━━ DATA

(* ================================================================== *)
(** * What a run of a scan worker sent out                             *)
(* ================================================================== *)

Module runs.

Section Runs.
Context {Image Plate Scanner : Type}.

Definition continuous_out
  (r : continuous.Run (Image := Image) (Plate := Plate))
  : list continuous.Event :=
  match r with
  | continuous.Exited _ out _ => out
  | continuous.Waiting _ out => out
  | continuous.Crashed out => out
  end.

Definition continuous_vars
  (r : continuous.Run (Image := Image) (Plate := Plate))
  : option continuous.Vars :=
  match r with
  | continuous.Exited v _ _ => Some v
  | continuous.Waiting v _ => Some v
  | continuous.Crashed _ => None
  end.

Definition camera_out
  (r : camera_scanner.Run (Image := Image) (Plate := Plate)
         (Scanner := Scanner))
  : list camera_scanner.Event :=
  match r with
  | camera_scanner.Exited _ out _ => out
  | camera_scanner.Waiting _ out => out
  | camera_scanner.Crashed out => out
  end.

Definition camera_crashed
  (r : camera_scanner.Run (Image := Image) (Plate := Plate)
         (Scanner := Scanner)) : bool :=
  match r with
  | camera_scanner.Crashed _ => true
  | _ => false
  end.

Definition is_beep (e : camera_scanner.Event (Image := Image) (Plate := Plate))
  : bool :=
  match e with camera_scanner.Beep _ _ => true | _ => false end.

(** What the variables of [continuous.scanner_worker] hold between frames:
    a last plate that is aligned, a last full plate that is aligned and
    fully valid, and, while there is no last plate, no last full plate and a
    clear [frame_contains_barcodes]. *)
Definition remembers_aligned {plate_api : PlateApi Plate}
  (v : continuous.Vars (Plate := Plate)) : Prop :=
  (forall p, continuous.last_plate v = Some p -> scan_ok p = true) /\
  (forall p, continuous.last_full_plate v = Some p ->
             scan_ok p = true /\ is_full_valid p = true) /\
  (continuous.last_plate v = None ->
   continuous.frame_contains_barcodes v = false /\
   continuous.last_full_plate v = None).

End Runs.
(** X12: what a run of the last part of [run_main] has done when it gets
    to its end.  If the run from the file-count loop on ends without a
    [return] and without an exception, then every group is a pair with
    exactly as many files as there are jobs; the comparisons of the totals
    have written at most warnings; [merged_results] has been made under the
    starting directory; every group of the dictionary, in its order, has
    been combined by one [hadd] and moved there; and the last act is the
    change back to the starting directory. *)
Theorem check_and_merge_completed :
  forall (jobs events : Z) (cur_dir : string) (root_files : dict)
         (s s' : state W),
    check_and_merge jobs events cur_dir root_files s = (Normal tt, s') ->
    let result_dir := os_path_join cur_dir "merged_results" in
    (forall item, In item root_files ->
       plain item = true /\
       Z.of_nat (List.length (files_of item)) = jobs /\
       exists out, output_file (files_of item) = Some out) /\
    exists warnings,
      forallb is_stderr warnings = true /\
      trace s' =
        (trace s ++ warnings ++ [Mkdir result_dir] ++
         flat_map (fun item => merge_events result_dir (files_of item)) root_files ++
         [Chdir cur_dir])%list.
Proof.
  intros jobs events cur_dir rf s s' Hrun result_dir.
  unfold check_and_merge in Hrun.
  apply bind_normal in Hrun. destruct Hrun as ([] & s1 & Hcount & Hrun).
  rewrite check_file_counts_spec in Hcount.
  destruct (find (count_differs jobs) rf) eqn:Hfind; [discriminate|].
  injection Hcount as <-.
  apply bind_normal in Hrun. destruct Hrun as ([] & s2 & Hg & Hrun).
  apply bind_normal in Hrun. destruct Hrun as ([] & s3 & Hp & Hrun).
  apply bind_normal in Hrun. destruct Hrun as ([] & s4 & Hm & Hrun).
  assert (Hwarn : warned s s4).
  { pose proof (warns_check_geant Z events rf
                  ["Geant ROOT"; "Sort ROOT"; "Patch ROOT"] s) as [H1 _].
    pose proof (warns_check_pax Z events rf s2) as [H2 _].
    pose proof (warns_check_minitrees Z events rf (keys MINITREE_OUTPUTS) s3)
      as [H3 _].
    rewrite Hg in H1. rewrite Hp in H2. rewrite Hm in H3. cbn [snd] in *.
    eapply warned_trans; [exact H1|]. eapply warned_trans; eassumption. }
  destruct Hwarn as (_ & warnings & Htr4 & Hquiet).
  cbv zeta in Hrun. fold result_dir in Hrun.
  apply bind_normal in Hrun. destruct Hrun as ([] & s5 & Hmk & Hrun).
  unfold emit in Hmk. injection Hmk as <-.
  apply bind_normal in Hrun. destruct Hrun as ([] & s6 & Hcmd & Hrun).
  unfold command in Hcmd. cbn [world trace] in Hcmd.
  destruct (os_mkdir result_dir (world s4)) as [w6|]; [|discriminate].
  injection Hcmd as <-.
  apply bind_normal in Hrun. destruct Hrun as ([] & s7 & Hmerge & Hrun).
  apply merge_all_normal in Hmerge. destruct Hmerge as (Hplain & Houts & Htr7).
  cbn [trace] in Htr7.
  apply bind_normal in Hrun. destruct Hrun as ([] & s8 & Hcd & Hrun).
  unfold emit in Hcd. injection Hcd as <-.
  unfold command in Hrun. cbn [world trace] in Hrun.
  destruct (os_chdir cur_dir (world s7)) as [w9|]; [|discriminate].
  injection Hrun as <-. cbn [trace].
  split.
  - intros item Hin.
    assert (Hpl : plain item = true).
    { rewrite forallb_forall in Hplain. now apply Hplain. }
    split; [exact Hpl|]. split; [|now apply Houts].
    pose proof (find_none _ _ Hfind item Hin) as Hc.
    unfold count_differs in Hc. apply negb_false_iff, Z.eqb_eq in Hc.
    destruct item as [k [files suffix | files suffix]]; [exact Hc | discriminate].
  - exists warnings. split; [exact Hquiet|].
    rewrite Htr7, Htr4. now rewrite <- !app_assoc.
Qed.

━━━━

The listing above holds a line with "apply bind_normal in Hrun. destruct Hrun as ([] & s6" and a line with "unfold count_differs in". Print the stretch from the first through the second, exactly and alone.

  apply bind_normal in Hrun. destruct Hrun as ([] & s6 & Hcmd & Hrun).
  unfold command in Hcmd. cbn [world trace] in Hcmd.
  destruct (os_mkdir result_dir (world s4)) as [w6|]; [|discriminate].
  injection Hcmd as <-.
  apply bind_normal in Hrun. destruct Hrun as ([] & s7 & Hmerge & Hrun).
  apply merge_all_normal in Hmerge. destruct Hmerge as (Hplain & Houts & Htr7).
  cbn [trace] in Htr7.
  apply bind_normal in Hrun. destruct Hrun as ([] & s8 & Hcd & Hrun).
  unfold emit in Hcd. injection Hcd as <-.
  unfold command in Hrun. cbn [world trace] in Hrun.
  destruct (os_chdir cur_dir (world s7)) as [w9|]; [|discriminate].
  injection Hrun as <-. cbn [trace].
  split.
  - intros item Hin.
    assert (Hpl : plain item = true).
    { rewrite forallb_forall in Hplain. now apply Hplain. }
    split; [exact Hpl|]. split; [|now apply Houts].
    pose proof (find_none _ _ Hfind item Hin) as Hc.
    unfold count_differs in Hc. apply negb_false_iff, Z.eqb_eq in Hc.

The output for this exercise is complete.